You didn't indicate it, but I guess both Ubuntu box and the projectors are in the same broadcast domain/IP range, so the Ubuntu box should use ARP to communicate to the projector. Check if it resolves to the right MAC address:
First, on the Ubuntu box do a quick ping:
ping <IP address of one of the projectors>
When nothing was magically healed, this should give time-outs, you can kill the command with Control-C. This step is important for the next one, because without any reason to communicate with the host, the ARP table will not be populated with its MAC address.
Continue with:
arp -an | grep <IP address of one of the projectors>
It should return a MAC address, if it doesn't, there is a Layer 2 or lower communication problem, most likely switch related. If it does return a MAC address, check if it is the MAC address of the projector and not something else. If it is something else, then there is an IP conflict. To get a clue about what kind of device it is that is interfering, you could check the vendor of the MAC address online. This often gives an indication in the domain to be searched. Alternatively, if you have a managed switch, you could log-in onto it and possibly check via that route, on which port a certain MAC address is located. The syntax differs per switch brand, unfortunately.

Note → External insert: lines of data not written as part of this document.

(* ===== verification/Validator.v ===== *)
(** The event validator: src/event_validator.cpp and
    src/internal/event_validator.hpp.

    Pure validation of event names, property keys and values and player
    identifiers. The UTF-8 check is the byte loop of the source (index [i],
    lead-byte masks, continuation bytes folded into a code point); it is
    related below to the encoding table of RFC 3629. *)
From S2P Require Import Prelude Types.

Local Open Scope Z_scope.

(** * Definitions *)

(** [class EventValidator]: the four limits. *)
Record EventValidator : Type := mkValidator {
  max_name_length_ : Z;
  max_properties_ : Z;
  max_string_length_ : Z;
  max_player_id_length_ : Z
}.

(** [is_first_char]. *)
Definition is_first_char (c : Ascii.ascii) : bool :=
  let v := byte_val c in
  ((65 <=? v) && (v <=? 90)) || ((97 <=? v) && (v <=? 122)) || (v =? 95).

(** [is_rest_char]. *)
Definition is_rest_char (c : Ascii.ascii) : bool :=
  let v := byte_val c in
  is_first_char c || ((48 <=? v) && (v <=? 57)) || (v =? 46) || (v =? 45).

(** The lead-byte dispatch of [is_valid_utf8]: the number of continuation
    bytes and the payload bits of the lead byte. *)
Definition utf8_lead (c : Z) : option (nat * Z) :=
  if Z.land c 0xE0 =? 0xC0 then Some (1%nat, Z.land c 0x1F)
  else if Z.land c 0xF0 =? 0xE0 then Some (2%nat, Z.land c 0x0F)
  else if Z.land c 0xF8 =? 0xF0 then Some (3%nat, Z.land c 0x07)
  else None.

In order to debug your Layer 2 problem, one thing you can still do is doing a tcpdump. Make sure tcpdump is installed on your Ubuntu machine, otherwise install it via:
sudo apt-get install tcpdump
Then, open a second terminal or secondary SSH session. In the first, do something like:
ping <ip address of a projector>
in the second, something like:
sudo tcpdump host <ip address of a projector>
You can kill both commands with Control-C, but the tcpdump window should give you an indication of the traffic flow and if anything is answering on your ARP requests and if something is giving you an ICMP ECHO reply on your pings.
If there is clearly no response, then I'd proceed to look at the logs of the switch, if there are any and maybe I'd schedule a reboot of the thing. I've seen weird stuff happening with switches before...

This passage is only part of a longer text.